■ **PROMPT**
Repeat only the lines below from the one containing "Record source := Source" through the one containing "Inductive snapshot := Good", inclusive, exactly as written.

■ **DATA PROVIDED**
# # #

(* ===== verification/ProcNet.v ===== *)
(** * The connection table of a host (src/agent/agent/collectors/net_audit.py, lines 18-220)

    Parsing /proc/net/{tcp,tcp6,udp,udp6,dev}, finding the process behind a socket, and
    HostNetnsProcSource.  /proc is an argument: what each file reads as, or how the
    reading fails. *)
From S2P Require Import Prelude Py Effects PyVals IpAddress Urls.
Open Scope Z_scope.

(** ** Addresses *)

Definition TCP_STATES : list (string * string) :=
  [("01", "ESTABLISHED"); ("02", "SYN_SENT"); ("03", "SYN_RECV"); ("04", "FIN_WAIT1");
   ("05", "FIN_WAIT2"); ("06", "TIME_WAIT"); ("07", "CLOSE"); ("08", "CLOSE_WAIT");
   ("09", "LAST_ACK"); ("0A", "LISTEN"); ("0B", "CLOSING")]%string.

Definition int_of (base : Z) (s : string) : res Z :=
  match parse_int base s with Some n => Ok n | None => Raise (ValueError "invalid literal for int()") end.

(** [struct.pack("<I", n)], byte by byte; out of range it is a [struct.error]. *)
Definition pack_le (n : Z) : res (list Z) :=
  if (0 <=? n) && (n <? 2 ^ 32)
  then Ok [Z.land n 255; Z.land (Z.shiftr n 8) 255; Z.land (Z.shiftr n 16) 255; Z.land (Z.shiftr n 24) 255]
  else Raise (OtherError "struct.error").

(** The number of bytes in network order. *)
Definition be_value (l : list Z) : Z := fold_left (fun a b => a * 256 + b) l 0.

(** glibc's [inet_ntop]: unlike [str(IPv6Address(...))] it writes an embedded IPv4
    address with dots. *)
Definition inet_ntop6 (ip : Z) : string :=
  let hs := hextets_of ip in
  match best_run 0 hs (0%nat, 0%nat) with
  | (0%nat, 6%nat) => ("::" ++ ipv4_text (Z.land ip (Z.ones 32)))%string
  | (0%nat, 5%nat) =>
      if nth 5 hs 0 =? 65535 then ("::ffff:" ++ ipv4_text (Z.land ip (Z.ones 32)))%string else ipv6_text ip
  | _ => ipv6_text ip
  end.

Definition _decode_addr (hex_addr : string) : res (string * Z) :=
  match split_on ":" hex_addr with
  | [addr_hex; port_hex] =>
      port ← int_of 16 port_hex;
      if (String.length addr_hex =? 8)%nat then
        b ← (int_of 16 addr_hex ≫= pack_le); mret (ipv4_text (be_value b), port)
      else
        bs ← collect_res (fun i => int_of 16 (str_take 8 (str_drop i addr_hex)) ≫= pack_le) [0; 8; 16; 24]%nat;
        mret (inet_ntop6 (be_value (mjoin bs)), port)
  | _ => Raise (ValueError "wrong number of values to unpack")
  end.

(** ** Tables *)

Record row := Row {
  proto : string; laddr : string; lport : Z; raddr : string; rport : Z; status : string; inode : Z;
  pid : option Z; pname : string
}.

(** One line of a table: skipped when it is short or does not parse. *)
Definition parse_line (p : string) (line : string) : res (option row) :=
  let parts := split_words line in
  let part i := nth i parts EmptyString in
  if (length parts <? 10)%nat then Ok None
  else
    match
      '(la, lp) ← _decode_addr (part 1%nat);
      '(ra, rp) ← _decode_addr (part 2%nat);
      let st := if startswith "tcp" p then default (part 3%nat) (dict_get (upper (part 3%nat)) TCP_STATES) else ""%string in
      i ← int_of 10 (part 9%nat);
      mret (Row p la lp ra rp st i None "")
    with
    | Ok r => Ok (Some r)
    | Raise (ValueError _) | Raise IndexError => Ok None
    | Raise e => Raise e
    end.

Definition parse_proc_net (text p : string) : res (list row) :=
  collect_res (parse_line p) (tail (splitlines text)) ≫= fun rows : list (option row) => Ok (omap id rows).

Record counters := Counters { bytes_in : Z; packets_in : Z; bytes_out : Z; packets_out : Z }.

Definition parse_counters (cols : list string) : option counters :=
  let col i := parse_int 10 (nth i cols EmptyString) in
  bi ← col 0%nat; pi ← col 1%nat; bo ← col 8%nat; po ← col 9%nat; mret (Counters bi pi bo po).

Definition parse_proc_net_dev (text : string) : list (string * counters) :=
  fold_left (fun out line =>
    let '(name, found, rest) := partition_at ":" line in
    let cols := split_words rest in
    if negb found || (length cols <? 16)%nat then out
    else match parse_counters cols with Some c => dict_set (strip name) c out | None => out end)
    (splitlines text) [].

(** ** The process behind a socket *)

(** What opening and reading a file gives. *)
Inductive contents := Contents (s : string) | Absent | Unreadable | Undecodable.

(** The Python exception of a text that is no UTF-8: a [ValueError], and no [OSError]. *)
Definition UnicodeDecodeError : exn := ValueError "UnicodeDecodeError".

Record process := Process {
  p_name : string;                            (** its directory *)
  p_fds : option (list (option string));      (** where each descriptor points *)
  p_comm : contents
}.

Record procfs := Procfs {
  table : string -> contents;                 (** <host_proc>/<netns_pid>/net/<name> *)
  entries : option (list process)             (** <host_proc> *)
}.

Definition _FD_SCAN_BUDGET : Z := 200000.

Definition isdigit (s : string) : bool :=
  str_nonempty s && str_forall (fun c => is_digit c || existsb (Nat.eqb (nat_of_ascii c)) [178; 179; 185]%nat) s.

(** [_SOCKET_RE]: socket:[digits] at the start. *)
Definition socket_inode (target : string) : option Z :=
  if startswith "socket:[" target then
    let '(digits, found, _) := partition_at "]" (str_drop 8 target) in
    if found && str_nonempty digits && str_forall is_digit digits then parse_int 10 digits else None
  else None.

Abbreviation owners := (gmap Z (Z * string)).

Definition unwanted (wanted : option (gset Z)) (i : Z) : bool :=
  match wanted with Some s => negb (bool_decide (i ∈ s)) | None => false end.

(** The name of the process, read when it is needed first. *)
Definition read_comm (c : contents) (comm : string) : res string :=
  if str_nonempty comm then Ok comm
  else match c with
       | Contents s => Ok (strip s)
       | Absent | Unreadable => Ok EmptyString
       | Undecodable => Raise UnicodeDecodeError
       end.

(** The descriptors of one process: whether the budget ran out, what was looked at so
    far, and the owners. *)
Fixpoint scan_fds (wanted : option (gset Z)) (budget pid : Z) (c : contents) (fds : list (option string))
    (comm : string) (scanned : Z) (mapping : owners) : res (bool * Z * owners) :=
  match fds with
  | [] => Ok (false, scanned, mapping)
  | fd :: fds =>
      let scanned := scanned + 1 in
      if budget <? scanned then Ok (true, scanned, mapping)
      else match fd ≫= socket_inode with
           | None => scan_fds wanted budget pid c fds comm scanned mapping
           | Some i =>
               if unwanted wanted i then scan_fds wanted budget pid c fds comm scanned mapping
               else comm ← read_comm c comm;
                    scan_fds wanted budget pid c fds comm scanned (<[i := (pid, comm)]> mapping)
           end
  end.

Definition all_found (wanted : option (gset Z)) (mapping : owners) : bool :=
  match wanted with Some s => bool_decide (s ∖ dom mapping = ∅) | None => false end.

(** The processes in turn; the flag says that the scan was cut short. *)
Fixpoint scan_entries (wanted : option (gset Z)) (budget : Z) (l : list process) (scanned : Z) (mapping : owners) :
    res (bool * owners) :=
  match l with
  | [] => Ok (false, mapping)
  | e :: l =>
      if negb (isdigit (p_name e)) then scan_entries wanted budget l scanned mapping
      else if all_found wanted mapping then Ok (false, mapping)
      else
        pid ← int_of 10 (p_name e);
        match p_fds e with
        | None => scan_entries wanted budget l scanned mapping
        | Some fds =>
            '(over, scanned, mapping) ← scan_fds wanted budget pid (p_comm e) fds EmptyString scanned mapping;
            if (over : bool) then Ok (true, mapping) else scan_entries wanted budget l scanned mapping
        end
  end.

(** HostNetnsProcSource with the module's counter of scans that were cut short. *)
Record source := Source { _inode_cache : owners; _scan_degraded : Z }.

Definition build_inode_pid_map (fs : procfs) (wanted : option (gset Z)) (budget : Z) : M source owners :=
  match entries fs with
  | None => mret ∅
  | Some l =>
      '(over, mapping) ← lift_res (scan_entries wanted budget l 0 ∅);
      _ ← modify (fun x => if (over : bool) then Source (_inode_cache x) (_scan_degraded x + 1) else x);
      mret mapping
  end.

(** ** The source *)

Definition _PROTOS : list string := ["tcp"; "tcp6"; "udp"; "udp6"]%string.

Inductive snapshot := Good (conns : list row) | Skip (reason : string).

Definition read_text (c : contents) : res (option string) :=
  match c with Contents s => Ok (Some s) | Absent | Unreadable => Ok None | Undecodable => Raise UnicodeDecodeError end.

Definition state_name (c : contents) : string := match c with Absent => "absent" | _ => "error" end.

(** Why this tick has to be skipped, if it has to. *)
Definition partial_read (fs : procfs) : option string :=
  let required p := match table fs p with Contents _ => None | c => Some (p ++ " table " ++ state_name c) end%string in
  let optional p := match table fs p with Contents _ | Absent => None | _ => Some (p ++ " table unreadable") end%string in
  match required "tcp", required "udp", optional "tcp6", optional "udp6" with
  | Some r, _, _, _ | None, Some r, _, _ | None, None, Some r, _ | None, None, None, Some r => Some r
  | None, None, None, None => None
  end%string.

Definition wanted_inodes (rows : list row) : gset Z := list_to_set (List.filter (fun i => negb (i =? 0)) (inode <$> rows)).

Definition attribute (cache : owners) (r : row) : row :=
  let owner := cache !! inode r in
  Row (proto r) (laddr r) (lport r) (raddr r) (rport r) (status r) (inode r)
    (fst <$> owner) (match owner with Some (_, n) => n | None => EmptyString end).

Definition take_snapshot (fs : procfs) : M source snapshot :=
  _ ← lift_res (collect_res (fun p => read_text (table fs p)) _PROTOS);
  match partial_read fs with
  | Some reason => mret (Skip reason)
  | None =>
      tables ← lift_res (collect_res (fun p =>
        match table fs p with Contents text => parse_proc_net text p | _ => Ok [] end) _PROTOS);
      let rows := mjoin tables in
      let wanted := wanted_inodes rows in
      cache ← gets _inode_cache;
      let missing := wanted ∖ dom cache in
      found ← (if decide (missing = ∅) then mret ∅ else build_inode_pid_map fs (Some missing) _FD_SCAN_BUDGET);
      let cache := filter (fun iv => iv.1 ∈ wanted) (found ∪ cache) in
      _ ← modify (fun x => Source cache (_scan_degraded x));
      mret (Good (attribute cache <$> rows))
  end.

Definition interface_counters (fs : procfs) : res (list (string * counters)) :=
  text ← read_text (table fs "dev"); mret (parse_proc_net_dev (default EmptyString text)).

# # #

■ **ANSWER SPACE**
Record source := Source { _inode_cache : owners; _scan_degraded : Z }.

Definition build_inode_pid_map (fs : procfs) (wanted : option (gset Z)) (budget : Z) : M source owners :=
  match entries fs with
  | None => mret ∅
  | Some l =>
      '(over, mapping) ← lift_res (scan_entries wanted budget l 0 ∅);
      _ ← modify (fun x => if (over : bool) then Source (_inode_cache x) (_scan_degraded x + 1) else x);
      mret mapping
  end.

(** ** The source *)

Definition _PROTOS : list string := ["tcp"; "tcp6"; "udp"; "udp6"]%string.

Inductive snapshot := Good (conns : list row) | Skip (reason : string).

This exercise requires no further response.